The second is more conceptual. If one does not retain a threshold, will a value emerge implicitly with cumulative experience of the CEPS? How does one maintain some kind of consistency with the ASMR scoring? A rather simple way to reconcile both approaches is to consider the ASMR scoring system as an index not of the incremental quantity of health provided, such as the QALY, but as a synthetic index of the desirability of a new treatment for the community. This index comprises not only the quantity of the effect, but also other dimensions that may not be directly captured by QALYs, such as the severity of the disease and the absence of alternative treatments, or end of life issues. NICE has recently dealt with the end of life treatment issue by accepting a higher ICER threshold. In the French system, one could support the idea that, on average, higher ICERS could be accepted for ASMR 1 drugs versus ASMR 2 s and ASMR 3 s. Thus, if this principle was violated when analyzing the CT and the CEESP advice together, it could guide pricing decisions in cases of major discrepancies. Now this may lead to adaptive strategies from companies, but this also occurs in the UK context. But it must be reminded once more that this would lead to negotiations on the net price, not the facial price, with the critical issue of the confidentiality of pricing agreements.
Thus, in France, the year 2013 is full of uncertainties, but also of exciting challenges in terms of research on decision analysis including cost-effectiveness.
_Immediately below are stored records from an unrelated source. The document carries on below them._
Lemma resolve_loop_returns import_module module_name class_name prefixes v :
  resolve_loop import_module module_name class_name prefixes = Returns v ↔
  (v = PyNone
   ∧ Forall (misses import_module class_name) (tried module_name prefixes))
  ∨ ∃ pre m post attrs,
      tried module_name prefixes = pre ++ m :: post
      ∧ Forall (misses import_module class_name) pre
      ∧ import_module m = Imported attrs ∧ attrs class_name = Some v.
Proof.
  induction prefixes as [|prefix prefixes IH]; cbn [resolve_loop tried omap list_omap].
  - split.
    + intros [= <-]. left. split; [done | constructor].
    + intros [[-> _]|(pre & m & post & attrs & Hnil & _)]; [done|].
      by destruct pre.
  - fold (mod_name_of module_name prefix).
    change (omap _ prefixes) with (tried module_name prefixes).
    case_decide as Hempty; [exact IH|].
    set (m0 := str_strip "."%char (mod_name_of module_name prefix)).
    assert (∀ (Hmiss : misses import_module class_name m0),
      resolve_loop import_module module_name class_name prefixes = Returns v ↔
      (v = PyNone
       ∧ Forall (misses import_module class_name)
           (m0 :: tried module_name prefixes))
      ∨ ∃ pre m post attrs,
          m0 :: tried module_name prefixes = pre ++ m :: post
          ∧ Forall (misses import_module class_name) pre
          ∧ import_module m = Imported attrs ∧ attrs class_name = Some v)
      as Hskip.
    { intros Hmiss. rewrite IH. split.
      - intros [[-> Hall]|(pre & m & post & attrs & Heq & Hpre & Hm & Hv)].
        + left. split; [done | by constructor].
        + right. exists (m0 :: pre), m, post, attrs. rewrite Heq.
          split_and!; [done | by constructor | done | done].
      - intros [[-> Hall]|(pre & m & post & attrs & Heq & Hpre & Hm & Hv)].
        + left. split; [done | by apply Forall_cons in Hall as [_ ?]].
        + destruct pre as [|m1 pre].
          * injection Heq as <- _. destruct Hmiss as [Hnf|(a & Ha & Hnone)];
              congruence.
          * injection Heq as <- Heq. right. exists pre, m, post, attrs.
            apply Forall_cons in Hpre as [_ Hpre]. by split_and!. }
    destruct (import_module m0) as [attrs| |e] eqn:Himp.
    + destruct (attrs class_name) as [cls|] eqn:Hattr.
      * split.
        -- intros [= <-]. right. exists [], m0, (tried module_name prefixes), attrs.
           split_and!; [done | constructor | done | done].
        -- intros [[-> Hall]|(pre & m & post & attrs' & Heq & Hpre & Hm & Hv)].
           ++ apply Forall_cons in Hall as [[Hnf|(a & Ha & Hnone)] _];
                congruence.
           ++ destruct pre as [|m1 pre].
              ** injection Heq as <- _. congruence.
              ** injection Heq as <- _.
                 apply Forall_cons in Hpre as [[Hnf|(a & Ha & Hnone)] _];
                   congruence.
      * apply Hskip. right. eauto.
    + apply Hskip. by left.
    + split; [done|].
      intros [[-> Hall]|(pre & m & post & attrs' & Heq & Hpre & Hm & Hv)].
      * apply Forall_cons in Hall as [[Hnf|(a & Ha & Hnone)] _]; congruence.
      * destruct pre as [|m1 pre].
        -- injection Heq as <- _. congruence.
        -- injection Heq as <- _.
           apply Forall_cons in Hpre as [[Hnf|(a & Ha & Hnone)] _]; congruence.
Qed.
Although cost-effectiveness should not affect coverage decisions, it should have an impact on price setting, thus continuing the French tradition and expertise on price controls. It is too early to conclude that HAS is turning into NICE. It could even be argued that the industry will view the new French system to be less nice than in the past in terms of good prices for innovative products. On the other hand, because CEA sets some sort of objective measure of efficiency, however fragmented, this may help companies in some cases to support their price claim and resist the pressure of the Sickness Fund for which lower prices are always better.